What you will do: Could you copy out all of the entries exactly?
________________________
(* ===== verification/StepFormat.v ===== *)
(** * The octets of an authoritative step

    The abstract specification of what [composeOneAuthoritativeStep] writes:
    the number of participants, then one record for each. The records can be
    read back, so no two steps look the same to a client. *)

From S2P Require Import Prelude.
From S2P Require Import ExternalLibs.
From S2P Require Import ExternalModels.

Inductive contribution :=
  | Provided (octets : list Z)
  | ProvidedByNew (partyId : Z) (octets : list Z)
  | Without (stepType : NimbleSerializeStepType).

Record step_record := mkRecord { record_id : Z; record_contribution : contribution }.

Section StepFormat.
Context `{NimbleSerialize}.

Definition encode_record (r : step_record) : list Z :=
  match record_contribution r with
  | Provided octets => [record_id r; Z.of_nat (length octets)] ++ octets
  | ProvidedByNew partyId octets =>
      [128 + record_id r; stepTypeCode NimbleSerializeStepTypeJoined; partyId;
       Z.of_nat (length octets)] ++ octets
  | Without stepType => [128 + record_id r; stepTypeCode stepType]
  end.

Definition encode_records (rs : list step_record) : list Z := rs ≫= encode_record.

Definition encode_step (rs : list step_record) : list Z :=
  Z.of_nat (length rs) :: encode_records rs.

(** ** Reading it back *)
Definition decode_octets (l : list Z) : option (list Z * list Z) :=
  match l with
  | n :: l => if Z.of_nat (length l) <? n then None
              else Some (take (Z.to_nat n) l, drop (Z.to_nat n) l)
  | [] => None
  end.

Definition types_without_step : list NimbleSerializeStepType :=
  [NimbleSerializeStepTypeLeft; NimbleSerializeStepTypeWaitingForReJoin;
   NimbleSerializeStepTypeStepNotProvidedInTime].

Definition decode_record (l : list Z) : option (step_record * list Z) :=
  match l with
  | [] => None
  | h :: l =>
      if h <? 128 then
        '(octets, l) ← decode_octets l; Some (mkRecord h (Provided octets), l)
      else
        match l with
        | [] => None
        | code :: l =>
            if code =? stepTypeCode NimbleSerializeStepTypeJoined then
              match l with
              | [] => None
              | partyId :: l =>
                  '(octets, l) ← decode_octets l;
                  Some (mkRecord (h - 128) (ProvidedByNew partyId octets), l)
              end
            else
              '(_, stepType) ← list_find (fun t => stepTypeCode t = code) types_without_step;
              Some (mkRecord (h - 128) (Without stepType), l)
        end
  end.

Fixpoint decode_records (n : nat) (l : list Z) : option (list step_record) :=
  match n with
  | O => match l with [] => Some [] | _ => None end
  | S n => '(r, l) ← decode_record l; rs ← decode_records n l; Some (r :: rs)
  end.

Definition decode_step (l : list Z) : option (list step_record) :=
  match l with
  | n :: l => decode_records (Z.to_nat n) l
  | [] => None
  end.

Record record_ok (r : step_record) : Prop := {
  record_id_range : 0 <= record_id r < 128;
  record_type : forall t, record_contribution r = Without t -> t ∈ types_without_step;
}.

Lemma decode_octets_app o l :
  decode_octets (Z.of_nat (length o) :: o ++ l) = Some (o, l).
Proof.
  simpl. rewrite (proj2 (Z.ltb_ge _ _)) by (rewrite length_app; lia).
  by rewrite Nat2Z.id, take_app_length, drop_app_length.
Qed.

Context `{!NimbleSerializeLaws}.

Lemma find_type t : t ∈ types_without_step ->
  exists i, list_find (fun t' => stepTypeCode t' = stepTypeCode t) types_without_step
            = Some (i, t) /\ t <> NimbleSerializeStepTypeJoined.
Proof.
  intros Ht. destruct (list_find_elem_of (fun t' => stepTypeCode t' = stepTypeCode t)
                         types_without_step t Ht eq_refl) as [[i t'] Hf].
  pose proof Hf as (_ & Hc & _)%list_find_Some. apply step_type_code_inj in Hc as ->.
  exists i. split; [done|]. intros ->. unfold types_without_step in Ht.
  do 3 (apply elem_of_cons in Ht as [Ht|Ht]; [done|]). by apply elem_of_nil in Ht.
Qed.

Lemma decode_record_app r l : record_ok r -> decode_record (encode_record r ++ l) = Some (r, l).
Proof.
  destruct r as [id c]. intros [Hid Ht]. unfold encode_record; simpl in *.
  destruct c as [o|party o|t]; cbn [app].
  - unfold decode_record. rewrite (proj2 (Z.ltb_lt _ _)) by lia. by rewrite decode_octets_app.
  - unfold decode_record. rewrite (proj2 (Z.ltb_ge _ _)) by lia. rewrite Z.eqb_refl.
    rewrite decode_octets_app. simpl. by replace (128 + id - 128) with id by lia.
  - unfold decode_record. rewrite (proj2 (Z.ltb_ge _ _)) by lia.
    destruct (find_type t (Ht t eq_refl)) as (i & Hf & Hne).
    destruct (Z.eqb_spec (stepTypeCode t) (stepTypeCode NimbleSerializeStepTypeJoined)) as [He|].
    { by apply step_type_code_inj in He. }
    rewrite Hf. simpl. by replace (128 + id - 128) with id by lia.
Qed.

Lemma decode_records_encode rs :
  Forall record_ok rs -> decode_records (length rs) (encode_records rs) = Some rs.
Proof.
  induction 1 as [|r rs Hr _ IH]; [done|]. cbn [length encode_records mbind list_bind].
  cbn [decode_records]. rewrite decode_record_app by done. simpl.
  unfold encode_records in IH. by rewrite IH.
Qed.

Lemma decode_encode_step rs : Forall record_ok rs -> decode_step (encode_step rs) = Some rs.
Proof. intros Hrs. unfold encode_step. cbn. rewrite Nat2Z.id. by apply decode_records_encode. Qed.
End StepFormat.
________________________
Written response:
(* ===== verification/StepFormat.v ===== *)
(** * The octets of an authoritative step

    The abstract specification of what [composeOneAuthoritativeStep] writes:
    the number of participants, then one record for each. The records can be
    read back, so no two steps look the same to a client. *)

From S2P Require Import Prelude.
From S2P Require Import ExternalLibs.
From S2P Require Import ExternalModels.

Inductive contribution :=
  | Provided (octets : list Z)
  | ProvidedByNew (partyId : Z) (octets : list Z)
  | Without (stepType : NimbleSerializeStepType).

Record step_record := mkRecord { record_id : Z; record_contribution : contribution }.

Section StepFormat.
Context `{NimbleSerialize}.

Definition encode_record (r : step_record) : list Z :=
  match record_contribution r with
  | Provided octets => [record_id r; Z.of_nat (length octets)] ++ octets
  | ProvidedByNew partyId octets =>
      [128 + record_id r; stepTypeCode NimbleSerializeStepTypeJoined; partyId;
       Z.of_nat (length octets)] ++ octets
  | Without stepType => [128 + record_id r; stepTypeCode stepType]
  end.

Definition encode_records (rs : list step_record) : list Z := rs ≫= encode_record.

Definition encode_step (rs : list step_record) : list Z :=
  Z.of_nat (length rs) :: encode_records rs.

(** ** Reading it back *)
Definition decode_octets (l : list Z) : option (list Z * list Z) :=
  match l with
  | n :: l => if Z.of_nat (length l) <? n then None
              else Some (take (Z.to_nat n) l, drop (Z.to_nat n) l)
  | [] => None
  end.

Definition types_without_step : list NimbleSerializeStepType :=
  [NimbleSerializeStepTypeLeft; NimbleSerializeStepTypeWaitingForReJoin;
   NimbleSerializeStepTypeStepNotProvidedInTime].

Definition decode_record (l : list Z) : option (step_record * list Z) :=
  match l with
  | [] => None
  | h :: l =>
      if h <? 128 then
        '(octets, l) ← decode_octets l; Some (mkRecord h (Provided octets), l)
      else
        match l with
        | [] => None
        | code :: l =>
            if code =? stepTypeCode NimbleSerializeStepTypeJoined then
              match l with
              | [] => None
              | partyId :: l =>
                  '(octets, l) ← decode_octets l;
                  Some (mkRecord (h - 128) (ProvidedByNew partyId octets), l)
              end
            else
              '(_, stepType) ← list_find (fun t => stepTypeCode t = code) types_without_step;
              Some (mkRecord (h - 128) (Without stepType), l)
        end
  end.

Fixpoint decode_records (n : nat) (l : list Z) : option (list step_record) :=
  match n with
  | O => match l with [] => Some [] | _ => None end
  | S n => '(r, l) ← decode_record l; rs ← decode_records n l; Some (r :: rs)
  end.

Definition decode_step (l : list Z) : option (list step_record) :=
  match l with
  | n :: l => decode_records (Z.to_nat n) l
  | [] => None
  end.

Record record_ok (r : step_record) : Prop := {
  record_id_range : 0 <= record_id r < 128;
  record_type : forall t, record_contribution r = Without t -> t ∈ types_without_step;
}.

Lemma decode_octets_app o l :
  decode_octets (Z.of_nat (length o) :: o ++ l) = Some (o, l).
Proof.
  simpl. rewrite (proj2 (Z.ltb_ge _ _)) by (rewrite length_app; lia).
  by rewrite Nat2Z.id, take_app_length, drop_app_length.
Qed.

Context `{!NimbleSerializeLaws}.

Lemma find_type t : t ∈ types_without_step ->
  exists i, list_find (fun t' => stepTypeCode t' = stepTypeCode t) types_without_step
            = Some (i, t) /\ t <> NimbleSerializeStepTypeJoined.
Proof.
  intros Ht. destruct (list_find_elem_of (fun t' => stepTypeCode t' = stepTypeCode t)
                         types_without_step t Ht eq_refl) as [[i t'] Hf].
  pose proof Hf as (_ & Hc & _)%list_find_Some. apply step_type_code_inj in Hc as ->.
  exists i. split; [done|]. intros ->. unfold types_without_step in Ht.
  do 3 (apply elem_of_cons in Ht as [Ht|Ht]; [done|]). by apply elem_of_nil in Ht.
Qed.

Lemma decode_record_app r l : record_ok r -> decode_record (encode_record r ++ l) = Some (r, l).
Proof.
  destruct r as [id c]. intros [Hid Ht]. unfold encode_record; simpl in *.
  destruct c as [o|party o|t]; cbn [app].
  - unfold decode_record. rewrite (proj2 (Z.ltb_lt _ _)) by lia. by rewrite decode_octets_app.
  - unfold decode_record. rewrite (proj2 (Z.ltb_ge _ _)) by lia. rewrite Z.eqb_refl.
    rewrite decode_octets_app. simpl. by replace (128 + id - 128) with id by lia.
  - unfold decode_record. rewrite (proj2 (Z.ltb_ge _ _)) by lia.
    destruct (find_type t (Ht t eq_refl)) as (i & Hf & Hne).
    destruct (Z.eqb_spec (stepTypeCode t) (stepTypeCode NimbleSerializeStepTypeJoined)) as [He|].
    { by apply step_type_code_inj in He. }
    rewrite Hf. simpl. by replace (128 + id - 128) with id by lia.
Qed.

Lemma decode_records_encode rs :
  Forall record_ok rs -> decode_records (length rs) (encode_records rs) = Some rs.
Proof.
  induction 1 as [|r rs Hr _ IH]; [done|]. cbn [length encode_records mbind list_bind].
  cbn [decode_records]. rewrite decode_record_app by done. simpl.
  unfold encode_records in IH. by rewrite IH.
Qed.

Lemma decode_encode_step rs : Forall record_ok rs -> decode_step (encode_step rs) = Some rs.
Proof. intros Hrs. unfold encode_step. cbn. rewrite Nat2Z.id. by apply decode_records_encode. Qed.
End StepFormat.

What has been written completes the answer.